The company said that the new SensiGene Fetal RhD Genotyping test is designed to detect circulating cell-free fetal (ccff) DNA from maternal blood and examine multiple regions of the gene that are known to be the most common genetic basis of RhD negative phenotypes.
The test interrogates four targets within three exons located on the RhD gene on chromosome one. The test also incorporates male-specific targets on the Y chromosome, because it has been demonstrated that Rh alloimmunisation occurs more frequently in male fetuses. A quality control metric is also included to ensure detection of DNA.
A fetal identifier control is further employed as a reflex control assay that detects fetal DNA in a sample within a large background of maternal DNA. The test is performed on Sequenom’s MassARRAY system, which allows direct mass measurement of nucleic acids.

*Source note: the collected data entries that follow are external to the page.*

(** * deploy-watcher: a shallow embedding of [watcher.py]

    The four components of the monitor -- [HealthChecker], [Notifier],
    [RollbackEngine] and the orchestrating [DeployWatcher] -- are translated
    function by function.  Python objects keep their mutable fields in one
    [Store]; calls that may raise live in the monad [M], in which
    [try_except] is the source's [try: ... except ...:].  Everything the
    program reads from outside (HTTP replies, clocks, the rollback
    subprocess, what the console makes of markup) is an explicit
    environment argument.

    Clock readings ([time.time()], [time.monotonic()]) and the durations
    computed from them are integers counted in clock ticks. *)

From stdpp Require Import base strings list gmap sorting.
From Stdlib Require Import ZArith Lia.

Local Open Scope string_scope.
Local Open Scope list_scope.
Local Open Scope Z_scope.

(** ** Data model *)

Inductive ServiceStatus := HEALTHY | DEGRADED | DOWN | UNKNOWN.

Global Instance ServiceStatus_eq_dec : EqDecision ServiceStatus.
Proof. solve_decision. Defined.

Record CheckResult := mkCheckResult {
  service_name : string;
  status : ServiceStatus;
  response_time_ms : Z;
  status_code : option Z;
  error : option string;
  timestamp : Z
}.

Record ServiceConfig := mkServiceConfig {
  name : string;
  url : string;
  method : string;
  expected_status : Z;
  expected_body : option string;
  headers : list (string * string)
}.

(** ** Exceptions and the store *)

(** The exceptions the program distinguishes: [httpx.TimeoutException] and
    every other subclass of [Exception]; [str e] is Python's [str(e)]. *)
Inductive exn :=
| TimeoutException (msg : string)
| OtherException (msg : string).

Definition str (e : exn) : string :=
  match e with TimeoutException m => m | OtherException m => m end.

Inductive Result (A : Type) :=
| Return (a : A)
| Raise (e : exn).
Arguments Return {A} a.
Arguments Raise {A} e.

(** What the program does to the outside world, in the order it does it. *)
Inductive Event :=
| CallNotify (message : string) (results : list CheckResult)
| Post (sink_url : string) (message : string) (results : list CheckResult)
| CallExecute
| Spawn (command : string).

Record Store := mkStore {
  failure_counts : gmap string Z;   (* DeployWatcher.failure_counts *)
  _last_rollback : option Z;        (* RollbackEngine._last_rollback *)
  log : list Event
}.

Definition set_failure_counts (f : gmap string Z) (st : Store) : Store :=
  mkStore f (_last_rollback st) (log st).
Definition set_last_rollback (t : option Z) (st : Store) : Store :=
  mkStore (failure_counts st) t (log st).
Definition add_log (evs : list Event) (st : Store) : Store :=
  mkStore (failure_counts st) (_last_rollback st) (log st ++ evs).

(** A computation reads and writes the store and returns or raises; the
    store written before a [Raise] is kept, as in Python. *)
Definition M (A : Type) : Type := Store → Result A * Store.

Definition ret {A} (a : A) : M A := λ st, (Return a, st).
Definition raise {A} (e : exn) : M A := λ st, (Raise e, st).
Definition bind {A B} (m : M A) (k : A → M B) : M B :=
  λ st, match m st with
        | (Return a, st') => k a st'
        | (Raise e, st') => (Raise e, st')
        end.
Definition try_except {A} (body : M A) (handler : exn → M A) : M A :=
  λ st, match body st with
        | (Return a, st') => (Return a, st')
        | (Raise e, st') => handler e st'
        end.
Definition lift {A} (r : Result A) : M A := λ st, (r, st).
Definition get : M Store := λ st, (Return st, st).
Definition modify (f : Store → Store) : M unit := λ st, (Return tt, f st).
Definition emit (ev : Event) : M unit := modify (add_log [ev]).

Notation "x <- m ;; k" := (bind m (λ x, k))
  (at level 100, m at next level, right associativity).
Notation "m ;;; k" := (bind m (λ _, k))
  (at level 100, right associativity).

(** ** Python strings *)

(** [needle in hay] for two [str]. *)
Fixpoint str_in (needle hay : string) : bool :=
  String.prefix needle hay ||
  match hay with
  | EmptyString => false
  | String _ rest => str_in needle rest
  end.

(** Truth value of a [str]. *)
Definition str_truthy (s : string) : bool :=
  match s with EmptyString => false | _ => true end.

(** ** asyncio.gather *)

(** [asyncio.gather] belongs to Python's library, not to the program; it is
    modelled as documented: the awaitables run concurrently, each resolves
    at an instant of its own, and the awaiter receives their results in the
    order of the arguments.  Here an awaitable runs as one step at the
    instant it resolves. *)

(** An awaitable handed to [asyncio.gather], with the instant at which it
    resolves. *)
Record Task (A : Type) := mkTask {
  done_at : Z;
  body : M A
}.
Arguments mkTask {A} done_at body.
Arguments done_at {A} t.
Arguments body {A} t.

(** A position paired with an instant comes no later than another. *)
Definition earlier (x y : nat * Z) : Prop := snd x ≤ snd y.

Global Instance earlier_dec x y : Decision (earlier x y).
Proof. unfold earlier. apply _. Defined.

(** Positions of the awaitables, earliest resolution first. *)
Definition completion_order {A} (aws : list (Task A)) : list nat :=
  fst <$> merge_sort earlier (imap (λ i t, (i, done_at t)) aws).

(** The awaitables resolve in [order]; each leaves its outcome in the slot
    of its own position.  Without [return_exceptions] the first exception
    goes to the awaiter at once. *)
Fixpoint gather_loop {A} (return_exceptions : bool) (aws : list (Task A))
    (order : list nat) (slots : list (option (Result A)))
    : M (list (option (Result A))) :=
  match order with
  | [] => ret slots
  | i :: rest =>
      match aws !! i with
      | None => gather_loop return_exceptions aws rest slots
      | Some t =>
          λ st,
            match body t st with
            | (Return a, st') =>
                gather_loop return_exceptions aws rest
                  (<[i := Some (Return a)]> slots) st'
            | (Raise e, st') =>
                if return_exceptions
                then gather_loop return_exceptions aws rest
                       (<[i := Some (Raise e)]> slots) st'
                else (Raise e, st')
            end
      end
  end.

The benefits of the non invasive SensiGene Fetal RhD Genotyping test include aid to physicians in creating a more informed strategy to manage the care of pregnant RhD negative women, reduction in need for invasive procedures such as amniocentesis or CVS.
The other benefits include first trimester detection, fetal identifiers a control to confirm the presence of fetal DNA thus ensuring that a RhD negative result for a female fetus is due to the measurement of fetal rather than maternal nucleic acid in the sample.